En qualifiant les travaux de l’actuelle Assemblée des représentants du peuple (ARP) de «mascarade», M. Marzouki exagère à peine. «Qui de nous écoute encore ce qui se dit dans ce bâtiment?», s’interroge-t-il, faisant ainsi écho à l’immense déception que les députés inspirent aujourd’hui à leurs électeurs.
En affirmant que «le gouvernement est désarticulé, avec des ministres qui exigent la démission de leur chef… un gouvernement qui ne travaille plus, en attendant que nos maîtres se mettent d’accord sur le partage du gâteau», l’ancien président provisoire ne fait que décrire l’amère réalité de l’exécutif actuel qu’observent, impuissants, tous les Tunisiens et les Tunisiennes.
«Nous avons un président incapable d’assumer les plus simples et les plus symboliques de ses responsabilités, comme d’assister aux funérailles des martyrs ou à la prière de l’Aid, et qui se soucie surtout de cacher son état de santé», écrit M. Marzouki, se faisant l’écho de ce que disent désormais, ouvertement, tous ses compatriotes, même parmi les membres de Nidaa Tounes, le parti fondé par M. Caïd Essebsi et qui l’a porté à la présidence de la république.

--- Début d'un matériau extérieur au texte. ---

Record PublishRand := mkPublishRand { pr_identity : string; pr_relay : string; pr_init : string }.
(** The contact string and the fingerprint. *)
Definition publish (now : Z) (d : PublishRand) (wallet handle : string) (days : Z) (m : Messenger) :
    Messenger * outcome (string * string) :=
  match m_relay m with
  | None => (m, err "pm relay disabled")
  | Some _ =>
      match load_identity wallet (Some (pr_identity d)) m with
      | (m, Err e) => (m, err e)
      | (m, Ok (id_pk, id_sk)) =>
          let '(r, x) := ensure_key wallet (pr_relay d) (default (empty_store "") (m_relay m)) in
          let m := set_m_relay r m in
          match x with
          | Err e => (m, err e)
          | Ok (relay_hex, _) =>
              match kem_keypair (pr_init d) with
              | None => (m, err "ML-KEM-1024 keygen failed")
              | Some (init_pub, init_sk) =>
                  let index := if is_empty handle || String.eqb handle "-" then "-" else handle_index handle in
                  let expires := u64 (now + Z.min (Z.max days 1) 30 * 24 * 3600) in
                  let unsigned := mkKeyPackage index id_pk init_pub (default "" (unhex relay_hex)) now expires "" in
                  match sig_sign id_sk (tbs unsigned) with
                  | None => (m, err "ML-DSA-87 signing failed")
                  | Some sig =>
                      let k := mkKeyPackage index id_pk init_pub (relay_pub unsigned) now expires sig in
                      let old := default "" (m_files m !! kp_path m wallet) in
                      match kept_inits (S (String.length old)) now old with
                      | None => (m, None)
                      | Some (Err e) => (m, err e)
                      | Some (Ok kept) =>
                          let m := write_file (kp_path m wallet)
                            (unlines (("kp " +:+ kp_hex k) :: kept ++ [init_line (kp_hash k) (to_string expires) (bytes_to_hex init_sk)])) m in
                          let '(r, y) := if String.eqb index "-" then (r, Ok ()) else publish_package now (kp_hex k) r in
                          let m := set_m_relay r m in
                          (m, match y with Err e => err e | Ok _ => ok ("addc1:" +:+ kp_hex k, fingerprint id_pk) end)
                      end
                  end
              end
          end
      end
  end.
Definition lookup_package (now : Z) (x : string) (m : Messenger) : result KeyPackage :=
  k ← (if starts_with "addc1:" x then from_hex x
       else match m_relay m with
            | None => Err "pm relay disabled"
            | Some r =>
                hex ← find_package now (handle_index x) r;
                k ← from_hex hex;
                reject_if negb (String.eqb (kp_index k) (handle_index x)) as "directory entry index mismatch" ;;
                Ok k
            end);
  _ ← kp_verify now k;
  Ok k.
(* ===== verification/PqCodecProofs.v ===== *)
(** * What the messenger writes reads back

    Frames, key packages and the files of sessions. *)
From stdpp Require Import sorting.
From S2P Require Import Prelude Strings Lines Crypto Types Wire WireProofs Block StateStore StateStoreProofs.
From S2P Require Import PqSession PmRelay PqMessenger PqSessionProofs.

(** ** Fields *)

Lemma put_be_length n v : String.length (put_be n v) = n.
Proof. revert v. induction n as [|n IH]; intros v; [done|]. cbn [put_be]. rewrite str_length_app, IH. cbn. lia. Qed.
Lemma get_be_app a s t : get_be a (s +:+ t) = get_be (get_be a s) t.
Proof. revert a. induction s as [|c s IH]; intros a; [done|]. rewrite str_app_cons. apply IH. Qed.
Lemma get_be_put_be n v : (n ≤ 8)%nat → 0 ≤ v < 2 ^ (8 * Z.of_nat n) → get_be 0 (put_be n v) = v.
Proof.
  revert v. induction n as [|n IH]; intros v Hn Hv; [cbn in *; lia|]. cbn [put_be]. rewrite get_be_app.
  replace (8 * Z.of_nat (S n)) with (8 + 8 * Z.of_nat n) in Hv by lia. rewrite Z.pow_add_r in Hv by lia. change (2 ^ 8) with 256 in Hv.
  rewrite IH; [|lia|rewrite Z.shiftr_div_pow2 by lia; change (2 ^ 8) with 256; split; [apply Z.div_pos; lia|apply Z.div_lt_upper_bound; lia]].
  cbn [get_be]. change 255 with (Z.ones 8). rewrite byte_of_char_of_byte, (Z.land_ones v 8), Z.mod_mod by lia.
  rewrite lor_shiftl_add by (try apply Z.mod_pos_bound; lia). rewrite Z.shiftr_div_pow2 by lia. change (2 ^ 8) with 256.
  rewrite u64_small; [pose proof (Z.div_mod v 256 ltac:(lia)); lia|]. unfold is_u64.
  pose proof (Z.div_mod v 256 ltac:(lia)).
  assert (2 ^ (8 * Z.of_nat n) ≤ 2 ^ 56) by (apply Z.pow_le_mono_r; lia). lia.
Qed.
Lemma take_len k a b : String.length a = k → str_take k (a +:+ b) = a.
Proof. intros <-. apply str_take_app. Qed.
Lemma drop_len k a b : String.length a = k → str_drop k (a +:+ b) = b.
Proof. intros <-. apply str_drop_app. Qed.
(** A field of at most [max] bytes. *)
Lemma get_put max b r : Z.of_nat (String.length b) ≤ max → max < W32 → get max (put b +:+ r) = Some (b, r).
Proof.
  intros Hl Hm. unfold get, put. set (n := Z.of_nat (String.length b)) in *.
  rewrite (u32_small n) by (unfold is_u32; lia). rewrite str_app_assoc.
  assert (H4 : String.length (put_be 4 n) = 4%nat) by apply put_be_length.
  destruct (Nat.ltb_spec (String.length (put_be 4 n +:+ (b +:+ r))) 4) as [Hs|_]; [rewrite str_length_app in Hs; lia|].
  rewrite (take_len 4), (drop_len 4), get_be_put_be by (done || cbn; lia).
  rewrite (u32_small n) by (unfold is_u32; lia). destruct (Z.ltb_spec max n); [lia|].
  destruct (Z.ltb_spec (Z.of_nat (String.length (b +:+ r))) n) as [Hs|_]; [rewrite str_length_app in Hs; lia|].
  cbn [orb]. unfold n. by rewrite Nat2Z.id, str_take_app, str_drop_app.
Qed.
Lemma get64_of_put64 v r : is_u64 v → get64 (put64 v +:+ r) = Some (v, r).
Proof.
  intros Hv. unfold get64, put64. assert (H8 : String.length (put_be 8 v) = 8%nat) by apply put_be_length.
  destruct (Nat.ltb_spec (String.length (put_be 8 v +:+ r)) 8) as [Hs|_]; [rewrite str_length_app in Hs; lia|].
  rewrite (take_len 8), (drop_len 8), get_be_put_be by (done || unfold is_u64 in Hv; cbn; lia). done.
Qed.
Lemma magic_app m r : magic m (m +:+ r) = Some r.
Proof. unfold magic. by rewrite starts_with_self, str_drop_app. Qed.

«Ce président n’a rien fait jusqu’ici qu’outrepasser continuellement ses prérogatives telles que définies par la constitution, présenter une initiative constitutionnelle pour blanchir la corruption (par allusion au projet de loi pour la réconciliation économique et financière, NDLR), pousser sa famille sur les devants de la scène politique (par référence à son fils, Hafedh imposé à la tête de Nidaa Tounes, Ndlr), renouant ainsi ce qu’il y a de plus abject et de plus pourri dans nos mœurs politiques, réaliser une croissance ne dépassant guère 0,0%, appuyer les tueurs du Caire et de Damas (les présidents Abdelfattah Sissi et Bachar El-Assad, Ndlr), et pour finir, proposer la mascarade du gouvernement d’union nationale, une erreur politique que ne commettrait pas un débutant, et que dire de quelqu’un qui prétend posséder la science politique infuse… Cette bêtise a abouti à la paralysie du gouvernement, de l’administration et de l’économie jusqu’à nouvel ordre. Et ce sur un fond d’aggravation des souffrances, matérielles et psychiques, des Tunisiens», écrit notamment M. Marzouki.

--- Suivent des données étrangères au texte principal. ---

(** C36. A message sent at one relay is accepted by another one, as one line; the owner of the key
    reads the text there, and what the owner's deletion sends back deletes the message at the
    first. The clocks differ by five minutes at most. *)
Theorem message_arrives now d pk sk coins text (frame : bool) ttl r1 r1' id now2 peer wallet r2 :
  OQS_KEM_keypair coins = Some (pk, sk) → String.length (pm_id d) = 16%nat → String.length (pm_iv d) = 12%nat →
  300 ≤ now → now + 2 * kMaxTtl < W64 →
  (if frame then pm_send_frame now d (bytes_to_hex pk) text ttl r1 else pm_send now d (bytes_to_hex pk) text ttl r1) = (r1', Ok id) →
  envs r1 !! id = None → tombstones r1 !! id = None →
  relay_ok r2 → (load_key wallet None r2).2 = Ok (mkKeys pk sk (mailbox_of pk)) →
  envs r2 !! id = None → tombstones r2 !! id = None → now - 300 ≤ now2 < now + kMinTtl →
  (rate_ok now2 peer r2).2 = true → (size (envs r2) < kMaxMessages)%nat → bytes r2 + 100000 ≤ kMaxStoreBytes →
  ∃ e body r2', envs r1' !! id = Some e ∧ wire e = "PMSG|" +:+ body ∧
    accept_wire now2 peer body r2 = (r2', Ok false) ∧
    (∀ now3, now3 < now + kMinTtl → pm_read now3 wallet id r2' = Ok text ∧
       ∃ r3 items, read_all now3 wallet r2' = (r3, Ok items) ∧ (id, text) ∈ items) ∧
    ∃ r2'' token r1'', pm_remove wallet id r2' = (r2'', Ok ()) ∧ envs r2'' !! id = None ∧
      del_lines r2'' !! id = Some ("PMDEL|" +:+ join "|" [id; token]) ∧
      accept_delete peer (join "|" [id; token]) r1' = (r1'', Ok false) ∧ envs r1'' !! id = None.
Proof.
  intros Hpair Hid Hiv Hnow Hw Hsend He1 Ht1 R2 Hkey He2 Ht2 Hnow2 Hrate Hn Hb.
  assert (Hs : send_impl now d (bytes_to_hex pk) text (if frame then kMaxFrame else kMaxPlaintext) ttl r1 = (r1', Ok id)) by (by destruct frame).
  clear Hsend. unfold send_impl in Hs. destruct (seal _ _ _ _ _ _) as [e|] eqn:Hseal; [|done].
  destruct (store now e r1) as [r x] eqn:Hst. destruct x as [b|]; [|done]. injection Hs as <- <-.
  destruct (store_new now e r1 r b He1 Ht1 Hst) as (n & ->). pose proof (purge_None now e r1 He1 Ht1) as [_ Ht1'].
  destruct (seal_ok now d pk sk coins text frame ttl e Hpair Hid Hiv ltac:(lia) ltac:(unfold kMaxTtl in *; lia) Hseal)
    as (Hexp & Hparse & Hm & token & t & Hdec & Htok & Hh & Hth).
  assert (Hsm : env_size e < 100000).
  { apply parse_env_Some in Hparse as (exp & _ & _ & _ & _ & _ & H4%is_hex_length & _ & H6%is_hex_length & _).
    pose proof ct_max_tight. unfold env_size. lia. }
  destruct (wire_arrives now2 peer e (body_of e) r2 Hparse R2 He2 Ht2 Hrate) as (r2' & Hacc & He2' & Kd & Kf);
    [unfold kMinTtl, kMaxTtl in *; lia..|].
  pose proof (load_key_same wallet r2 r2' Kd Kf) as Hkey'. rewrite Hkey in Hkey'.
  exists e, (body_of e), r2'. split; [apply lookup_insert_eq|]. split; [apply wire_body|]. split; [done|].
  assert (Hread : ∀ now3, now3 < now + kMinTtl → _) by (intros now3 H3; exact (owner_reads now3 wallet _ e text token r2' Hkey' He2' Hm ltac:(lia) Hdec)).
  split; [intros now3 H3; destruct (Hread now3 H3) as (H1 & H2 & _); done|].
  destruct (Hread 0 ltac:(unfold kMinTtl; lia)) as (_ & _ & Hrm).
  pose proof (proj1 (parse_env_Some _ _) Hparse) as (exp & _ & _ & Hidh & _).
  destruct (delete_passes peer e token t (with_env e n (purge now r1)) Hidh Htok Hh Hth) as (r1'' & Hdel & Hgone);
    [apply lookup_insert_eq|done|].
  eexists _, token, r1''. split; [exact Hrm|]. split; [apply lookup_delete_eq|]. split; [apply lookup_insert_eq|done].
Qed.
End relay.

Il serait injuste de ne pas écouter ces critiques, au prétexte qu’elle émane d’une personne qui, au terme de trois ans passés à la tête de l’Etat tunisien, a montré l’étendue de son incompétence, et de fermer ainsi les yeux sur la situation catastrophique qu’il décrit et qui pourrait nous valoir, bientôt, les pires désagréments.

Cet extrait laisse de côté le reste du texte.